In the entries that follow, the first line to write out is the one containing "Ok (r, findings')", and the last is the one containing "apply existsb_exists in". Reproduce that stretch exactly, with nothing before or after it.
-- MATERIAL FOR THIS TASK follows --
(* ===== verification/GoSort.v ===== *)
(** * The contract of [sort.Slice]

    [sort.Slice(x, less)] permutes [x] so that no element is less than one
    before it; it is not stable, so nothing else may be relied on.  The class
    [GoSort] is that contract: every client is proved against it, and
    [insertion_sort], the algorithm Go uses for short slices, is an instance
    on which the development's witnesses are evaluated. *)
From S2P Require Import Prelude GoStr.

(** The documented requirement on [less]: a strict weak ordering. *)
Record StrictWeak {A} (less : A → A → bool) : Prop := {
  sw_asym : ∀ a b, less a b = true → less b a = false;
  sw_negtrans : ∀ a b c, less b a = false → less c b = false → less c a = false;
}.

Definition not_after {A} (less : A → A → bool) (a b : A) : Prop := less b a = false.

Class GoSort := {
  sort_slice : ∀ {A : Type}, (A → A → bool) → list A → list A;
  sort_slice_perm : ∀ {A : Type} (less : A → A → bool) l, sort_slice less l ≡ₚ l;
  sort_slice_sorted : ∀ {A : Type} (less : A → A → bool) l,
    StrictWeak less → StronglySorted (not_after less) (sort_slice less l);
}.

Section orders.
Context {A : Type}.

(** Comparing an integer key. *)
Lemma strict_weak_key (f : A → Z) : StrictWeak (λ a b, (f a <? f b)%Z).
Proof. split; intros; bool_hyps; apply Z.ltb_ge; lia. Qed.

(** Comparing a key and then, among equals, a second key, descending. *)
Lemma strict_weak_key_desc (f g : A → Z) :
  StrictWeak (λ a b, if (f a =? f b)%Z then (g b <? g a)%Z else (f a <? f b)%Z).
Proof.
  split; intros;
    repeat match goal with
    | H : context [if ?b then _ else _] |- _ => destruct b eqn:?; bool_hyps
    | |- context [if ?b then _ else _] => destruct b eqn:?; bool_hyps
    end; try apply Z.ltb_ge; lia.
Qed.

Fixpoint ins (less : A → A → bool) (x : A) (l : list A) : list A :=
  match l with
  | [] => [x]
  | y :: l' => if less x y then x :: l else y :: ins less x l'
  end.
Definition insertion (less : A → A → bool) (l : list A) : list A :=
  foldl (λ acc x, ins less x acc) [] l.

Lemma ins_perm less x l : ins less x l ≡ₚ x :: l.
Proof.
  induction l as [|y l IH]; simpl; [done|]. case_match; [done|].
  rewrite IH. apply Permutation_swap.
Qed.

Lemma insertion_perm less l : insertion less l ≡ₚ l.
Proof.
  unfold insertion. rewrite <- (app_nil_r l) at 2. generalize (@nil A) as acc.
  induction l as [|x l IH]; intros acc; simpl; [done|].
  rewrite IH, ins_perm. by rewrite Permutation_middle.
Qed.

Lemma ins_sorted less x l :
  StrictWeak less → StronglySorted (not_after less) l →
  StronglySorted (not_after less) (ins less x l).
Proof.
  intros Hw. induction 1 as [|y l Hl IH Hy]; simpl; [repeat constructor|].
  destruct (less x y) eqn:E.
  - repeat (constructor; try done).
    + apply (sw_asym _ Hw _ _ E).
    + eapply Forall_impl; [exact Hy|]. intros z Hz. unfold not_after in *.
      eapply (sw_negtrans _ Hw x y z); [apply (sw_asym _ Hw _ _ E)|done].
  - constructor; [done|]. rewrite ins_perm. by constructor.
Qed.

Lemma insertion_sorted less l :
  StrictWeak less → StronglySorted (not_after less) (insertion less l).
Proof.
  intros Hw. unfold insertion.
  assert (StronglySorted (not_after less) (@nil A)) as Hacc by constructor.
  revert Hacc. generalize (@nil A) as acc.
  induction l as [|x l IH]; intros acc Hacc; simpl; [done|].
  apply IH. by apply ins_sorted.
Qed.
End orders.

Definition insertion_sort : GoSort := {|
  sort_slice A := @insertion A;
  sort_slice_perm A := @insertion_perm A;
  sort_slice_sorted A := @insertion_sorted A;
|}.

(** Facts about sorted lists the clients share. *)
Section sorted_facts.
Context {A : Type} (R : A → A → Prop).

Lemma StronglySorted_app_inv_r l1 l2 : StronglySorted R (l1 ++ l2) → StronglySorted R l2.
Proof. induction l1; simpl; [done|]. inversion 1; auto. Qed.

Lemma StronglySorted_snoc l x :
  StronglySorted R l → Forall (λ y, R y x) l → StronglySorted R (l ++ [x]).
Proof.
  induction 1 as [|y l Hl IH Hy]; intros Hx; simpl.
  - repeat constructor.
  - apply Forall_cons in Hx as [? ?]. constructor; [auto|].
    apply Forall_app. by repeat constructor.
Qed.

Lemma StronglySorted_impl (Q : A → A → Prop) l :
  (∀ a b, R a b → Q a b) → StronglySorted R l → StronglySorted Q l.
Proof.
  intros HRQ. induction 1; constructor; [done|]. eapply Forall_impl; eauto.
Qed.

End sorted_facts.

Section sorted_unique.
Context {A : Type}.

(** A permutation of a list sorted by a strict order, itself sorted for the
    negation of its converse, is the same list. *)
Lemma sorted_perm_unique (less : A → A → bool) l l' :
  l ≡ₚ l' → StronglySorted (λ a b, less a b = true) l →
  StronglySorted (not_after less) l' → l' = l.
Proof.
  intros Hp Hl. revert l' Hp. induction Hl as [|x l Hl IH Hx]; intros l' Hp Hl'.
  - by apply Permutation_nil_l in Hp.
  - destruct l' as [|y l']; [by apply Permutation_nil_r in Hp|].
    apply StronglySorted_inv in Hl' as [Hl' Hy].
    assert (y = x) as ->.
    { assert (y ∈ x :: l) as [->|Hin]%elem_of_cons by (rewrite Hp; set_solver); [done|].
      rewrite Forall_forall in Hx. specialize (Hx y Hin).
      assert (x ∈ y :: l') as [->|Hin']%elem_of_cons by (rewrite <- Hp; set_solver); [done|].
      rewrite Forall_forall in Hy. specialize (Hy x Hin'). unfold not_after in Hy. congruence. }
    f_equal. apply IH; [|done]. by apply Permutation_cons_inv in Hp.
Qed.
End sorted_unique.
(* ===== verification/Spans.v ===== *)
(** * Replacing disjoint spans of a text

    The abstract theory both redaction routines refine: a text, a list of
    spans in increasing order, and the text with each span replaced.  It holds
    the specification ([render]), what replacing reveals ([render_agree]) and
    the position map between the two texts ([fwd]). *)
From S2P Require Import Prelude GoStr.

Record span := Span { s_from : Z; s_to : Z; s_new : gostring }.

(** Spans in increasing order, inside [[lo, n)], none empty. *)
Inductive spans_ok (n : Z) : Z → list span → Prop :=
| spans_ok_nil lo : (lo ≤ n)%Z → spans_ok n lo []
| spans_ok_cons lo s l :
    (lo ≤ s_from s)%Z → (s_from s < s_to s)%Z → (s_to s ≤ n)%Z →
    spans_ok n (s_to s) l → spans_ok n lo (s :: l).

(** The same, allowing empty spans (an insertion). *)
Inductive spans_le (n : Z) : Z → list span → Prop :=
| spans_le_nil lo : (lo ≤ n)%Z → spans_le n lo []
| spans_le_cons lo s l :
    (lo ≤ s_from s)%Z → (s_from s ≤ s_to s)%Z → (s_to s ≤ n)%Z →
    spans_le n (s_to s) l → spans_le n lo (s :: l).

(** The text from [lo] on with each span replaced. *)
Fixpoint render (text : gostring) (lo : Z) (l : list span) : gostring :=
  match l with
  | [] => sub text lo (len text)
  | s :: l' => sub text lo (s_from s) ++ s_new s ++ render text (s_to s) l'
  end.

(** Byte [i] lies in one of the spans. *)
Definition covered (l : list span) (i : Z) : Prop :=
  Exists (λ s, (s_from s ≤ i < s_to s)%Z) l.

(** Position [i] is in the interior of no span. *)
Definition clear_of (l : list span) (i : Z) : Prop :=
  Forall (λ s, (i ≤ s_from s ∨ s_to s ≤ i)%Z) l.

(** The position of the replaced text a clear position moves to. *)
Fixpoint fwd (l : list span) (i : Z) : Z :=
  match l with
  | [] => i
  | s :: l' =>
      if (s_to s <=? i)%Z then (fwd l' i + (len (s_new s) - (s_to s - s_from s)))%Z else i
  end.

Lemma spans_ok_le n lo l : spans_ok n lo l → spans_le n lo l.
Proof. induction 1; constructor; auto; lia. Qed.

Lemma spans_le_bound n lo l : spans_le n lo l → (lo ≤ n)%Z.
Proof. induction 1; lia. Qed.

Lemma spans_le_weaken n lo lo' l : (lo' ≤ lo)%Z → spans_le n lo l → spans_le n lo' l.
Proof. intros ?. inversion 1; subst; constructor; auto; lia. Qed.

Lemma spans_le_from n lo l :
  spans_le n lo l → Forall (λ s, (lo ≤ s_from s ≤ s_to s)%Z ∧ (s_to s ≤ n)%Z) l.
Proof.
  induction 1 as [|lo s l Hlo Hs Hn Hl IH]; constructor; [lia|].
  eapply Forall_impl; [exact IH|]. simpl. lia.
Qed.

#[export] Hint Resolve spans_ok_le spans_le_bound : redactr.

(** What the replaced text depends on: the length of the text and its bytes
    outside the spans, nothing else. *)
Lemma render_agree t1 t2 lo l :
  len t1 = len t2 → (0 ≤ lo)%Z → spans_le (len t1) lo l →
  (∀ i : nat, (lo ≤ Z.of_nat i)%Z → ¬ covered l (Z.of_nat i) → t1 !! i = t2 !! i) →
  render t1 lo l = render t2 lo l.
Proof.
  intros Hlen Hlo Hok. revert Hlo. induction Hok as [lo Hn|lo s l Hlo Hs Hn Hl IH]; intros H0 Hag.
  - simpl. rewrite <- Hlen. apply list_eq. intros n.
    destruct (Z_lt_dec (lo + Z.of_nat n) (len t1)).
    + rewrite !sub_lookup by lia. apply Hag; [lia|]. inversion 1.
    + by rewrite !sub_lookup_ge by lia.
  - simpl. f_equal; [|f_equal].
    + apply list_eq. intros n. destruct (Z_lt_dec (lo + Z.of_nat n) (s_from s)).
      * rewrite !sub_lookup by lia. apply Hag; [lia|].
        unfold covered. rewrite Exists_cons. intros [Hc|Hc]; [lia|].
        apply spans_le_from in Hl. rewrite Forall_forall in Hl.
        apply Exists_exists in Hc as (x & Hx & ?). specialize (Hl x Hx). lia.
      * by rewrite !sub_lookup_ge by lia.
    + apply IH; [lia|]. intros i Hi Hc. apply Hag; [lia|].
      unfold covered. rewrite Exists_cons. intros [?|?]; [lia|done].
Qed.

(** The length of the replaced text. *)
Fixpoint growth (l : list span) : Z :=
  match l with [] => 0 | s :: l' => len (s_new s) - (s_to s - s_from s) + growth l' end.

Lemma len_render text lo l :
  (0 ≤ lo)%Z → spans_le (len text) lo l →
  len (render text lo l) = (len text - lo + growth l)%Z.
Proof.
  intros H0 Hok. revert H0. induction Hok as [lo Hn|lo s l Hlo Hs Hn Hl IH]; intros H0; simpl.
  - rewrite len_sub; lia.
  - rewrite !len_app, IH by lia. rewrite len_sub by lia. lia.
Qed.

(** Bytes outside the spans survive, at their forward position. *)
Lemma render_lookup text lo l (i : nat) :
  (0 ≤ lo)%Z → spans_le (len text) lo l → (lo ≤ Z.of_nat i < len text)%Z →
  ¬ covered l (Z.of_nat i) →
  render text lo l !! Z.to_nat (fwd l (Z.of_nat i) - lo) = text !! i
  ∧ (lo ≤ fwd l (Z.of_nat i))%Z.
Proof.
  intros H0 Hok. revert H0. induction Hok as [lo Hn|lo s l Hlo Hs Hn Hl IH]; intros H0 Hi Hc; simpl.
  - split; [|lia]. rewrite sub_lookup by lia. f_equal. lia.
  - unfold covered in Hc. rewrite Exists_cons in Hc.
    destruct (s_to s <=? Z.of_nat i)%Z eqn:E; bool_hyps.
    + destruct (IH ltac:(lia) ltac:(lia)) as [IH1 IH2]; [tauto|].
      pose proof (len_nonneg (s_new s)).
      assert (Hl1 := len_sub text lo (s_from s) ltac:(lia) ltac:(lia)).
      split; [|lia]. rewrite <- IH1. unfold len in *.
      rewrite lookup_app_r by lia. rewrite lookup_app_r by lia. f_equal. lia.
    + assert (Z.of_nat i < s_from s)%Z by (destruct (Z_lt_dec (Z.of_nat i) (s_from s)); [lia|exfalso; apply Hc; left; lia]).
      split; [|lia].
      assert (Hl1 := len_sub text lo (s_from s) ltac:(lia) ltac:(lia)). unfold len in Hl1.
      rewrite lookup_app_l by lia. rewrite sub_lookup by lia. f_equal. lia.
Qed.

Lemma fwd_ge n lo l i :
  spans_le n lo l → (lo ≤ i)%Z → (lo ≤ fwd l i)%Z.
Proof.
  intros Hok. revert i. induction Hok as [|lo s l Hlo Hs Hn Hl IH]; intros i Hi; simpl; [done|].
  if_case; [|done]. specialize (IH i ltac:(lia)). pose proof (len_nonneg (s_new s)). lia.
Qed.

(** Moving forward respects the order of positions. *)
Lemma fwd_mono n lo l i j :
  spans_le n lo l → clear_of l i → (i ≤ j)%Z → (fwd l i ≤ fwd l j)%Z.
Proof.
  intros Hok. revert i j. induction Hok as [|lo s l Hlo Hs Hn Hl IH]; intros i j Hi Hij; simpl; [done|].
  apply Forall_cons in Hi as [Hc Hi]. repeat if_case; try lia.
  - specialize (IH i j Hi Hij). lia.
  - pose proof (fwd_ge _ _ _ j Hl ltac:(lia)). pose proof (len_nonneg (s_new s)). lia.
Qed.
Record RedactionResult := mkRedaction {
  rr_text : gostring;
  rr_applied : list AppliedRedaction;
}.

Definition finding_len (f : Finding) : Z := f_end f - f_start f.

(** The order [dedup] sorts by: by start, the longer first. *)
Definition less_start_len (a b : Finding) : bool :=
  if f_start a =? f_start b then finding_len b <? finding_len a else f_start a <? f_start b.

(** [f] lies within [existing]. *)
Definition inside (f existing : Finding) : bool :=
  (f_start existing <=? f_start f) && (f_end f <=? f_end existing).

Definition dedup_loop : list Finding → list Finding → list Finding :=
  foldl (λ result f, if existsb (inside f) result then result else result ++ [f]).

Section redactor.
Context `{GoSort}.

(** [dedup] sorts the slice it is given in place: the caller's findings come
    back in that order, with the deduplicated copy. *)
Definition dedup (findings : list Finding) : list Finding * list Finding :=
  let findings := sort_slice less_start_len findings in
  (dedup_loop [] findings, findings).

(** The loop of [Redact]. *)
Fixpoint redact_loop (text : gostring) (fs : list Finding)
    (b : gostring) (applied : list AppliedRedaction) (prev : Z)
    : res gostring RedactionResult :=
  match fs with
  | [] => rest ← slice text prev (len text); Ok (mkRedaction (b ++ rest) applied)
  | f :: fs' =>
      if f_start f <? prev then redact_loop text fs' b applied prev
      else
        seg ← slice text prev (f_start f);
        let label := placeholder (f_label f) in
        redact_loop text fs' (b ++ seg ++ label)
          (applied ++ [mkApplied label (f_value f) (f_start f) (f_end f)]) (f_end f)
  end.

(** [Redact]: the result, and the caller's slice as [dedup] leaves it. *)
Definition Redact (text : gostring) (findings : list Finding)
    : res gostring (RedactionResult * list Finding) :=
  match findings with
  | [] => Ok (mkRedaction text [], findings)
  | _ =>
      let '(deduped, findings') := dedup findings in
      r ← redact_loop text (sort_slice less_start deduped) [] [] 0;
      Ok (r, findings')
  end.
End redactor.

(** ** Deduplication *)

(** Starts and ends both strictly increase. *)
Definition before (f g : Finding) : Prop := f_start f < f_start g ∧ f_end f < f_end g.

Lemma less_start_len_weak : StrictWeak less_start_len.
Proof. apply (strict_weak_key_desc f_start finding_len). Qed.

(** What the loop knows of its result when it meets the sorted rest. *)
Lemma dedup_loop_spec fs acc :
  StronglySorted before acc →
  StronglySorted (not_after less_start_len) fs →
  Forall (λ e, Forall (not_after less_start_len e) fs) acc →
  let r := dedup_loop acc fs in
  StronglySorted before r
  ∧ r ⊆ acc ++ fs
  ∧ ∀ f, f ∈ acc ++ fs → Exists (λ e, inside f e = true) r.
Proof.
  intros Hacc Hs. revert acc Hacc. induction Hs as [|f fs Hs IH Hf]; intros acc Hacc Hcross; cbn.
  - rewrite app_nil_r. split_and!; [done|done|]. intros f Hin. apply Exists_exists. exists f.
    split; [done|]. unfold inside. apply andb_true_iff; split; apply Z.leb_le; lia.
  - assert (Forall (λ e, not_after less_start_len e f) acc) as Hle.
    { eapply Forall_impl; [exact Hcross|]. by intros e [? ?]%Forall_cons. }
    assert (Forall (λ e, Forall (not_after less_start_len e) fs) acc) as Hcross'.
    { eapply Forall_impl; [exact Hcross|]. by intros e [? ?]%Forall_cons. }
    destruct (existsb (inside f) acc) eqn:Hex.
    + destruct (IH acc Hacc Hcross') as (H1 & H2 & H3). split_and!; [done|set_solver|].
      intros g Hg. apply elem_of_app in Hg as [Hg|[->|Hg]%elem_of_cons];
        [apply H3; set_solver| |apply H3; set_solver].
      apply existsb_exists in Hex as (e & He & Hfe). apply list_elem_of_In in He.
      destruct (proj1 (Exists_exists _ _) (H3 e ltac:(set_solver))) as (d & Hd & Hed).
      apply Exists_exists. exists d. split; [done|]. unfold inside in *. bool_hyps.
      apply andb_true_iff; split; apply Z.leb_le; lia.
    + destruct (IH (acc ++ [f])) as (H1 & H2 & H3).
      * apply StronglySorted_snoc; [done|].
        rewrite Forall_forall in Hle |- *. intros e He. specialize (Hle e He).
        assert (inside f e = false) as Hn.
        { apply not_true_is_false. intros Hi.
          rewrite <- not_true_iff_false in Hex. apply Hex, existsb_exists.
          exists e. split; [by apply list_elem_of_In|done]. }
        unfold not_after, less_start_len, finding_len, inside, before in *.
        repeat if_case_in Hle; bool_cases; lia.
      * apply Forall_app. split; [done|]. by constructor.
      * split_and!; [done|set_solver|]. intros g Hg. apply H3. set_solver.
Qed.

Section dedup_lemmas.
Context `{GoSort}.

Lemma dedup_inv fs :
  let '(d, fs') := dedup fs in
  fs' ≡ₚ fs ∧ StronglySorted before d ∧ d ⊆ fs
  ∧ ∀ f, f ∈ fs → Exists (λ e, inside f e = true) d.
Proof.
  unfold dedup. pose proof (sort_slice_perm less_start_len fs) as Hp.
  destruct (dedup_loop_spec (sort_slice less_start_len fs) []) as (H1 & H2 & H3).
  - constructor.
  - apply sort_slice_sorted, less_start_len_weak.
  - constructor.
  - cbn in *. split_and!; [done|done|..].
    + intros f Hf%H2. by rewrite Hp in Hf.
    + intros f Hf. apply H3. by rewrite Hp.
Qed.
-- MATERIAL FOR THIS TASK concluded --
YOUR SOLUTION:
      Ok (r, findings')
  end.
End redactor.

(** ** Deduplication *)

(** Starts and ends both strictly increase. *)
Definition before (f g : Finding) : Prop := f_start f < f_start g ∧ f_end f < f_end g.

Lemma less_start_len_weak : StrictWeak less_start_len.
Proof. apply (strict_weak_key_desc f_start finding_len). Qed.

(** What the loop knows of its result when it meets the sorted rest. *)
Lemma dedup_loop_spec fs acc :
  StronglySorted before acc →
  StronglySorted (not_after less_start_len) fs →
  Forall (λ e, Forall (not_after less_start_len e) fs) acc →
  let r := dedup_loop acc fs in
  StronglySorted before r
  ∧ r ⊆ acc ++ fs
  ∧ ∀ f, f ∈ acc ++ fs → Exists (λ e, inside f e = true) r.
Proof.
  intros Hacc Hs. revert acc Hacc. induction Hs as [|f fs Hs IH Hf]; intros acc Hacc Hcross; cbn.
  - rewrite app_nil_r. split_and!; [done|done|]. intros f Hin. apply Exists_exists. exists f.
    split; [done|]. unfold inside. apply andb_true_iff; split; apply Z.leb_le; lia.
  - assert (Forall (λ e, not_after less_start_len e f) acc) as Hle.
    { eapply Forall_impl; [exact Hcross|]. by intros e [? ?]%Forall_cons. }
    assert (Forall (λ e, Forall (not_after less_start_len e) fs) acc) as Hcross'.
    { eapply Forall_impl; [exact Hcross|]. by intros e [? ?]%Forall_cons. }
    destruct (existsb (inside f) acc) eqn:Hex.
    + destruct (IH acc Hacc Hcross') as (H1 & H2 & H3). split_and!; [done|set_solver|].
      intros g Hg. apply elem_of_app in Hg as [Hg|[->|Hg]%elem_of_cons];
        [apply H3; set_solver| |apply H3; set_solver].
      apply existsb_exists in Hex as (e & He & Hfe). apply list_elem_of_In in He.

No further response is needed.